(** A CHECK of the grammar is accepted for a table exactly when it is one
    comparison whose two sides are numeric literals, with any minus signs, or
    references that mean exactly one column of the table, not its row ID, which
    has a signed integer or floating-point type and no extension type. *)
Theorem numeric_check_exact (cols : list Column) (e : expr) (sql : string) :
  sb sql = text_of (print 0 e) -> written ParseFloat e = true ->
  sql_size sql = true -> (size ParseFloat e <= 4096)%Z -> need 0 e <= 64 ->
  validateNumericCheckSQL sql (Some cols) = Ok () <->
    exists c a b, e = ECompare c a b /\ numeric_operand cols a /\ numeric_operand cols b.
Proof.
  intros Et Hw Hsz Hs Hn. unfold validateNumericCheckSQL, parsed. rewrite (parse_text ParseFloat uni_class e sql) by done. split.
  - intros E. destruct (bool_decide (kind (node_of ParseFloat e) = KCompare)) eqn:Ek; [|done]. bool_hyps.
    destruct (compare_node e Ek) as (c & a & b & ->). exists c, a, b. split; [done|]. cbn [written] in Hw. bool_hyps.
    cbn [node_of args map_result] in E.
    destruct (check_operand (Some cols) (node_of ParseFloat a)) as [[]|] eqn:Ea; [|done].
    destruct (check_operand (Some cols) (node_of ParseFloat b)) as [[]|] eqn:Eb; [|done].
    split; by apply operand_exact.
  - intros (c & a & b & -> & Ha & Hb). cbn [written] in Hw. bool_hyps. cbn [node_of kind args map_result].
    apply operand_exact in Ha as ->, Hb as ->; done.
Qed.

(** ** Generated columns, on the grammar *)

Definition generated_operand (self : string) (c : Column) : bool :=
  negb (EqualFoldText fold (colName c) self) && generatedPrimitiveArrow c.

(** The expressions a generated column may be. *)
Fixpoint generated_expr (cols : list Column) (self : string) (e : expr) : Prop :=
  match e with
  | ENumber t => number_kind ParseFloat t ∈ ["integer"; "bigint"]
  | EText _ | ENull | EBool _ => True
  | EColumn n => resolves cols n (generated_operand self)
  | ECast e t => typeName (ToLower t) ∈ generated_casts /\ generated_expr cols self e
  | ECall f args =>
      (ToLower f = "coalesce" \/ ToLower f ∈ generated_functions) /\
      (fix all (l : list expr) : Prop := match l with [] => True | a :: l => generated_expr cols self a /\ all l end) args
  | EUnary _ e | ENot e | EIsNull _ e => generated_expr cols self e
  | EBinary o a b => o <> BDiv /\ generated_expr cols self a /\ generated_expr cols self b
  | ECompare _ a b => generated_expr cols self a /\ generated_expr cols self b
  end.

Lemma ok_then {A} (r : result string A) (k : result string ()) :
  (match r with Ok _ => k | Err e => Err e end) = Ok () <-> is_ok r = true /\ k = Ok ().
Proof. destruct r; cbn; [by split; [intros E|intros [_ E]]|]. split; [done|by intros [? _]]. Qed.
Lemma ok_unit (r : result string ()) : is_ok r = true <-> r = Ok ().
Proof. by destruct r as [[]|]. Qed.

Lemma walk_column cols self n : walk (Some cols) self (Node KColumn n "" []) = Ok () <-> resolves cols n (generated_operand self).
Proof.
  rewrite resolves_find. cbn [walk]. rewrite ok_then, ok_unit. unfold generated_column, generated_operand. split.
  - intros [E _]. destruct (findColumnCI (Some cols) n) as [[[i c]|]|] eqn:Ef; try done. exists i, c. split; [done|].
    destruct (isRowIDField c); [done|]. destruct (EqualFoldText _ _ _); [done|]. by destruct (generatedPrimitiveArrow c).
  - intros (i & c & -> & -> & Hn). bool_hyps. split; [|done].
    match goal with Ha : EqualFoldText _ _ _ = false, Hb : generatedPrimitiveArrow c = true |- _ => by rewrite Ha, Hb end.
Qed.

Lemma ok_if (b : bool) e : is_ok (if b then Ok () else Err (A := ()) (E := string) e) = true <-> b = true.
Proof. by destruct b. Qed.

Lemma walk_exact cols self e : written ParseFloat e = true ->
  walk (Some cols) self (node_of ParseFloat e) = Ok () <-> generated_expr cols self e.
Proof.
  induction e using expr_nested_ind; intros Hw; cbn [generated_expr written] in *.
  - cbn [node_of walk]. rewrite ok_then, ok_if, bool_decide_eq_true. pose proof (written_literal t Hw) as Hk.
    unfold isNumericConstant in Hk. bool_hyps. unfold generated_constants. revert Hk. generalize (number_kind ParseFloat t) as k.
    intros k. rewrite !elem_of_cons, elem_of_nil. intros Hk. split; [intros [Hc _]|intros Hc; split; [|done]]; intuition congruence.
  - done.
  - done.
  - done.
  - apply walk_column.
  - bool_hyps. cbn [node_of walk]. rewrite ok_then, ok_if, bool_decide_eq_true. rewrite ok_then, ok_unit, IHe by done. tauto.
  - bool_hyps. cbn [node_of walk]. rewrite ok_then.
    assert (is_ok (match (if bool_decide (ToLower f = "coalesce") then KCoalesce else KFunc) with
      | KConst => if bool_decide ("" ∈ generated_constants) then Ok () else Err ("unsupported scalar literal type ")
      | KColumn => generated_column (Some cols) self (ToLower f)
      | KCast => if bool_decide (ToLower f ∈ generated_casts) then Ok () else Err "unsupported scalar cast"
      | KCompare | KAnd | KOr | KNot | KIsNull | KCoalesce => Ok ()
      | KFunc => if bool_decide (ToLower f ∈ generated_functions) then Ok () else Err ("unsupported scalar function " +:+ ToLower f) end) = true
      <-> (ToLower f = "coalesce" \/ ToLower f ∈ generated_functions)) as Hf.
    { destruct (bool_decide (ToLower f = "coalesce")) eqn:Ec; bool_hyps; [by split; [left|]|]. rewrite ok_if, bool_decide_eq_true. tauto. }
    match goal with |- ?x /\ _ <-> _ => assert (x <-> (ToLower f = "coalesce" \/ ToLower f ∈ generated_functions)) as -> by exact Hf end.
    apply and_iff_compat_l.
    match goal with Hl : forallb _ args = true |- _ => revert Hl end. clear Hf.
    match goal with Hf : function_name _ _ = true |- _ => clear Hf end. induction H0 as [|a l Ha Hl IH]; intros Hall; [done|].
    cbn [forallb map] in *. bool_hyps. rewrite ok_then, ok_unit, Ha, IH by done. tauto.
  - cbn [node_of]. destruct (m && folds (node_of ParseFloat e)); [by apply IHe|]. cbn [walk]. rewrite ok_then, ok_if, ok_then, ok_unit, IHe by done.
    split; [tauto|]. intros Hg. split; [by destruct m|done].
  - bool_hyps. cbn [node_of walk]. rewrite ok_then, ok_then, ok_then, !ok_unit, IHe1, IHe2 by done.
    match goal with |- ?x /\ _ <-> _ => assert (x <-> o <> BDiv) as -> by (destruct o; by split) end. tauto.
  - bool_hyps. cbn [node_of walk].
    rewrite ok_then, ok_then, !ok_unit, IHe1, IHe2 by done. tauto.
  - cbn [node_of walk]. rewrite ok_then, !ok_unit, IHe by done. tauto.
  - cbn [node_of walk]. rewrite ok_then, !ok_unit, IHe by done. tauto.
Qed.

(** The expression of a generated column is accepted exactly when it is built
    from integer, text, Boolean and NULL literals, references that mean exactly
    one other column of Boolean, signed integer or string type, casts to these
    types, comparisons, AND, OR, NOT, IS [NOT] NULL, COALESCE, and + - * % || abs
    lower upper. *)
Theorem generated_check_exact (cols : list Column) (self : string) (e : expr) (sql : string) :
  sb sql = text_of (print 0 e) -> written ParseFloat e = true ->
  sql_size sql = true -> (size ParseFloat e <= 4096)%Z -> need 0 e <= 64 ->
  validateGeneratedSQL sql (Some cols) self = Ok () <-> generated_expr cols self e.
Proof.
  intros Et Hw Hsz Hs Hn. unfold validateGeneratedSQL, parsed. rewrite (parse_text ParseFloat uni_class e sql) by done.
  by apply walk_exact.
Qed.
End checks.

(** ** Examples *)

Module CheckExample.
#[local] Existing Instance AsciiText.ascii_text.
Import GrammarExample.

Definition column (n : string) (t : DataType) (md : list (string * string)) : Column :=
  {| colName := n; colType := PlainType t; colNullable := true; colMetadata := md |}.
Definition table : list Column :=
  [column "id" INT64 [("is_row_id", "")]; column "Price" FLOAT64 []; column "note" STRING []; column "note2" STRING []].
Definition check (sql : string) : result string () := validateNumericCheckSQL floats others ascii_lower sql (Some table).
Definition generated (sql self : string) : result string () := validateGeneratedSQL floats others ascii_lower sql (Some table) self.

Example check_accepts : check "price > -(5)" = Ok ().
Proof. vm_compute. reflexivity. Qed.
Example check_row_id : check "id > 5" = Err "CHECK references a missing or synthetic column id".
Proof. vm_compute. reflexivity. Qed.
Example generated_accepts : generated "upper(note) || coalesce(note, 'x')" "note2" = Ok ().
Proof. vm_compute. reflexivity. Qed.

Definition price_check : expr := ECompare CGt (EColumn "price") (EUnary true (EUnary true (ENumber "5"))).
Definition price_text : string := bstr (text_of (print 0 price_check)).

Ltac limits := first [reflexivity | by rewrite sb_bstr | (vm_compute; reflexivity) | (vm_compute; discriminate) | (vm_compute; repeat constructor)].

Lemma price_resolves : resolves ascii_lower table "price" numeric_column.
Proof.
  exists 1, (column "Price" FLOAT64 []). repeat (split; [reflexivity|]). split; [|by split].
  intros [|[|[|[|j]]]] d Hd E; try done; injection Hd as <-; discriminate E.
Qed.
Lemma numeric_check_exact_witness : validateNumericCheckSQL floats others ascii_lower price_text (Some table) = Ok ().
Proof.
  apply (numeric_check_exact floats others ascii_lower table price_check price_text).
  - unfold price_text. by rewrite sb_bstr.
  - vm_compute. reflexivity.
  - vm_compute. reflexivity.
  - vm_compute. discriminate.
  - vm_compute. repeat constructor.
  - eexists _, _, _. split; [reflexivity|]. split; [apply price_resolves|exact I].
Defined.

Definition note_expr : expr := EBinary BConcat (ECall "upper" [EColumn "NOTE"]) (ECast (EUnary true (ENumber "7")) "text").
Definition note_text : string := bstr (text_of (print 0 note_expr)).
Lemma note_resolves : resolves ascii_lower table "NOTE" (generated_operand ascii_lower "note2").
Proof.
  exists 2, (column "note" STRING []). repeat (split; [reflexivity|]). split; [|by split].
  intros [|[|[|[|j]]]] d Hd E; try done; injection Hd as <-; discriminate E.
Qed.
Lemma generated_check_exact_witness : validateGeneratedSQL floats others ascii_lower note_text (Some table) "note2" = Ok ().
Proof.
  apply (generated_check_exact floats others ascii_lower table "note2" note_expr note_text).
  - unfold note_text. by rewrite sb_bstr.
  - vm_compute. reflexivity.
  - vm_compute. reflexivity.
  - vm_compute. discriminate.
  - vm_compute. repeat constructor.
  - cbn [generated_expr note_expr]. split; [done|]. split; [split; [right; vm_compute; set_solver|split; [apply note_resolves|done]]|].
    split; [vm_compute; set_solver|]. vm_compute. left.
Defined.
End CheckExample.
----
Instructions for the task:
Copy out each line of the data above, exactly, if it lies between the line holding "(** The expressions" and the line holding "rewrite resolves_find. cbn", inclusive; copy no other line.

Answer to this problem:
(** The expressions a generated column may be. *)
Fixpoint generated_expr (cols : list Column) (self : string) (e : expr) : Prop :=
  match e with
  | ENumber t => number_kind ParseFloat t ∈ ["integer"; "bigint"]
  | EText _ | ENull | EBool _ => True
  | EColumn n => resolves cols n (generated_operand self)
  | ECast e t => typeName (ToLower t) ∈ generated_casts /\ generated_expr cols self e
  | ECall f args =>
      (ToLower f = "coalesce" \/ ToLower f ∈ generated_functions) /\
      (fix all (l : list expr) : Prop := match l with [] => True | a :: l => generated_expr cols self a /\ all l end) args
  | EUnary _ e | ENot e | EIsNull _ e => generated_expr cols self e
  | EBinary o a b => o <> BDiv /\ generated_expr cols self a /\ generated_expr cols self b
  | ECompare _ a b => generated_expr cols self a /\ generated_expr cols self b
  end.

Lemma ok_then {A} (r : result string A) (k : result string ()) :
  (match r with Ok _ => k | Err e => Err e end) = Ok () <-> is_ok r = true /\ k = Ok ().
Proof. destruct r; cbn; [by split; [intros E|intros [_ E]]|]. split; [done|by intros [? _]]. Qed.
Lemma ok_unit (r : result string ()) : is_ok r = true <-> r = Ok ().
Proof. by destruct r as [[]|]. Qed.

Lemma walk_column cols self n : walk (Some cols) self (Node KColumn n "" []) = Ok () <-> resolves cols n (generated_operand self).
Proof.
  rewrite resolves_find. cbn [walk]. rewrite ok_then, ok_unit. unfold generated_column, generated_operand. split.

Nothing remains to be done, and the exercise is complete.